Catherine Teeling's Disgraceful Treatment

Despite the mega criminality of the country's banksters and the derelict developers, who between them constituted a crime cartel that conspired to bleed the place dry, the Irish criminal and justice system seems more determined to make an example of transgressors clinging to the bottom rung of the ecomonic ladder rather than those perched loftily on top.

A 64 year old grandmother is jailed for four months, punishment for €4000 in unpaid fines while the driving force behind much of the country’s fiscal woes and the crime of austerity carries on partying in the champagne set to the tune of Deutschland über alles.

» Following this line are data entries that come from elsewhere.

(** The page [p] mapped at [a] in state [s3]. *)
Lemma alloc_mapped s s1 s3 a l l3 p :
  let s2 := s1 <| k_mem := memset (k_mem s1) p 0 4096 |> in
  alloc_upto s0 pgdir a0 a own s -> page_ok p -> a mod 4096 = 0 -> a0 <= a -> 0 <= a < KERNBASE ->
  mm_frame s s2 -> keeps (upages (k_mem s) pgdir ++ own) (k_mem s) (k_mem s2) ->
  upages (k_mem s2) pgdir = upages (k_mem s) pgdir -> (forall v, pte_at (k_mem s2) pgdir v = pte_at (k_mem s) pgdir v) ->
  conserved pgdir s0 l0 s2 (l ++ [p]) ->
  mm_frame s2 s3 -> keeps (p :: upages (k_mem s2) pgdir ++ own) (k_mem s2) (k_mem s3) ->
  l3 ++ pts (k_mem s3) pgdir ≡ₚ l ++ pts (k_mem s2) pgdir -> upages (k_mem s3) pgdir ≡ₚ p :: upages (k_mem s2) pgdir ->
  (forall v, 0 <= v < 4294967296 -> pte_at (k_mem s3) pgdir v =
     if decide (v / 4096 = a / 4096) then mk_pte (V2P p) 6 else pte_at (k_mem s2) pgdir v) ->
  (forall v, a0 <= v < a -> visits a0 newsz v) ->
  alloc_upto s0 pgdir a0 (a + 4096) own s3 /\ conserved pgdir s0 l0 s3 l3.
Proof.
  intros s2 Hup Hpok Ham Ha Har Hf2 Hk2 Hu2 Hv2 Hcons2 Hf3 Hk3 Hp3 Hu3 Hv3 Hvis. split.
  - assert (Ha0 : a0 mod 4096 = 0 /\ 0 <= a0) by (unfold a0; Z.div_mod_to_equations; lia).
    apply (alloc_upto_step s0 pgdir a0 a own s s3 p Hup); try done; try lia.
    + by eapply mm_frame_trans.
    + eapply keeps_trans; [exact Hk2|]. eapply keeps_sub; [|exact Hk3]. rewrite Hu2. intros q Hq. by apply list_elem_of_further.
    + intros b Hb. rewrite (Hk3 p) by (done || apply list_elem_of_here).
      unfold s2. cbn. rewrite ld8_memset by lia. by rewrite decide_True.
    + intros q. apply (alloc_upto_sub _ _ _ _ _ _ _ Hup). auto.
    + intros v Hv. rewrite Hv3 by done. by rewrite Hv2.
    + unfold KERNBASE in *. Z.div_mod_to_equations. lia.
  - unfold conserved in *. rewrite <- Hcons2, Hu3.
    transitivity (p :: (l3 ++ pts (k_mem s3) pgdir) ++ upages (k_mem s2) pgdir); [solve_Permutation|].
    rewrite Hp3. solve_Permutation.
Qed.

Lemma wp_allocuvm_loop fuel : forall s a l,
  alloc_upto s0 pgdir a0 a own s -> as_inv s pgdir l own -> conserved pgdir s0 l0 s l ->
  a mod 4096 = 0 -> a0 <= a -> (a0 < a -> a < newsz + 4096) ->
  (Z.to_nat ((newsz - a + 4095) / 4096) < fuel)%nat ->
  wp (allocuvm_loop fuel pgdir oldsz newsz a) (alloc_result s0 pgdir a0 newsz l0 own) s.
Proof.
  assert (Ha0 : a0 mod 4096 = 0 /\ oldsz <= a0 < oldsz + 4096) by (unfold a0; Z.div_mod_to_equations; lia).
  induction fuel as [|fuel IH]; intros s a l Hup Hinv Hcons Ham Ha Hend Hfuel; [lia|].
  cbn [allocuvm_loop].
  assert (Hvis : forall v, a0 <= v < a -> visits a0 newsz v)
    by (intros v Hv; unfold visits; Z.div_mod_to_equations; lia).
  destruct (Z.ltb_spec a newsz) as [Hlt|Hge].
  2:{ apply wp_ret. exists l. left. split; [done|]. split; [done|]. split; [done|]. exists a. split; [done|].
      intros v. split; [apply Hvis|]. unfold visits. Z.div_mod_to_equations. lia. }
  assert (Har : 0 <= a < KERNBASE) by lia.
  apply wp_bind. eapply wp_mono; [apply wp_kalloc; [apply Hinv|by eapply pt_inv_heap]|].
  intros r s1 (Hf1 & Em1 & Hl). destruct l as [|p l]; destruct Hl as [-> Hh1].
  - change (0 =? 0) with true. cbv iota. apply (wp_alloc_nomem _ s1 a); [lia| | | |done].
    + by apply (alloc_upto_mem _ _ _ _ _ s).
    + by apply (as_inv_mem s).
    + unfold conserved. by rewrite Em1.
  - destruct (pt_inv_free _ _ _ _ p Hinv) as (Hpok & _); [apply list_elem_of_here|].
    pose proof (page_ok_pos p Hpok). destruct (Z.eqb_spec p 0); [lia|].
    apply wp_bind, wp_mod. unfold PGSIZE at 1.
    assert (Ho : outside p (k_mem s) (memset (k_mem s1) p 0 4096)) by (rewrite Em1; apply outside_memset).
    destruct (kalloc_page s pgdir l own s1 p Hinv Hf1 Em1 Hh1 _ Ho) as (Hf2 & Hi2 & Hk2 & Ht2 & Hu2 & Hv2).
    set (s2 := s1 <| k_mem := _ |>) in Hf2, Hi2, Hk2, Ht2, Hu2, Hv2.
    change (s1 <| k_mem ::= _ |>) with s2.
    assert (Hcons2 : conserved pgdir s0 l0 s2 (l ++ [p])).
    { unfold conserved in *. rewrite Ht2, Hu2, <- Hcons. solve_Permutation. }
    assert (Ha2 : present (pte_at (k_mem s2) pgdir a) = false).
    { rewrite Hv2, (au_old _ _ _ _ _ _ Hup); [|unfold KERNBASE in *; lia|lia].
      apply Habs; [unfold KERNBASE in *; lia|]. unfold visits. Z.div_mod_to_equations. lia. }
    apply wp_bind. eapply wp_mono; [by apply (wp_map_user s2 pgdir l own a p 6 Hi2)|].
    intros r s3 (l3 & Hf3 & Hk3 & Hp3 & Hcase).
    destruct Hcase as [(-> & Hi3 & Hu3 & Hv3)|(-> & -> & Hi3 & Hu3 & Hv3)].
    + change (0 <? 0) with false. cbv iota. unfold PGSIZE. rewrite u32_id by (unfold KERNBASE in *; lia).
      destruct (alloc_mapped s s1 s3 a l l3 p) as [Hup3 Hcons3]; try done.
      apply (IH s3 (a + 4096) l3); [done..|Z.div_mod_to_equations; lia|lia|lia|].
      replace (newsz - a + 4095) with (newsz - (a + 4096) + 4095 + 1 * 4096) in Hfuel by lia.
      rewrite Z.div_add in Hfuel by lia. assert (0 <= (newsz - (a + 4096) + 4095) / 4096) by (apply Z.div_pos; lia). lia.
    + change (-1 <? 0) with true. cbv iota. apply (wp_alloc_notable _ s3 a p); [lia| |done| |done].
      * apply (alloc_upto_view _ _ _ _ _ s); [done|by eapply mm_frame_trans| |auto| |lia].
        -- eapply keeps_trans; [exact Hk2|]. eapply keeps_sub; [|exact Hk3]. rewrite Hu2.
           intros q Hq. by apply list_elem_of_further.
        -- intros v Hv. rewrite <- Hv2. by apply Hv3.
      * unfold conserved in *. rewrite <- Hcons2, Hu3. cbn [app] in Hp3 |- *. rewrite Hp3. solve_Permutation.
Qed.
End AllocLoop.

€4000 is not a figure a banker would notice when doling out the country’s finances to any crook that comes along, development plan in hand. It is loose change, enough to buy a bottle of bubbly to be smashed against the side of yet one more Titanic doomed never to reach its destination. Bankers only notice that type of figure when you owe it to them. And then they will crucify you to get it back ... with interest.

The grandmother who had buried her sister six weeks previous was hauled off to jail. The experience of  Catherine Teeling is instructive in that it places a neon light over the mindset of the state and criminal justice system, one that can only properly be described in terms of class. Having revisited Marist writing in recent months, there is much to be said for the Marxian progenitor’s dim view of hierarchal society in which the demarcation lines are drawn by class.

Teeling's daughter Audrey described the trauma her mother was forced to undergo:

My mam has not been able to get over the moment she found her sister lying dead on the pavement ... Sadie died just six weeks ago. My mam is still very much in the grieving process. She's in no fit state to be in jail. I'm begging Alan Shatter to intervene and let her out without delay. I was sitting with her when two gardai arrived at the door and took her away. She was in her pyjamas; it was devastating. Her two grandkids are asking: 'Where's Granny?' I don't know what to tell them.

This strongly suggests that the main target of punitive criminal and justice system is as it always was – those closest to the bottom of the food chain in society. How many banksters or derelict developers are in jail? Yet:

There were 8,304 committals for non-payment of court-ordered fines in 2012; 7,514 in 2011; 6,683 in 2010, 152 of whom were imprisoned for failing to pay fines imposed for not having a television licence.

The independent councillor Christy Burke has been raising the issue with the authorities in the hope that he might secure Teeling's release:

This is not the type of person we should be locking up. She is a decent, genuine woman who is just trying to get through a very difficult time. If the authorities have any compassion, they will realise this and release her.

The authorities do realise it but they would rather free Barabbas. Those who should not be in prison must be released to free up room for those who should, to the warder's cry of 'Anglo Irish Wing, 50 on. '

1 comment:

  1. Disgusting to say the least.

    What mentality do these judges have.

    As stated, Not one banker has been sent down, one would wonder if the Judiciary were in their clutches with extreme back handers, and I don't mean a thump, I mean Euro wads.

    This woman should be freed this instant.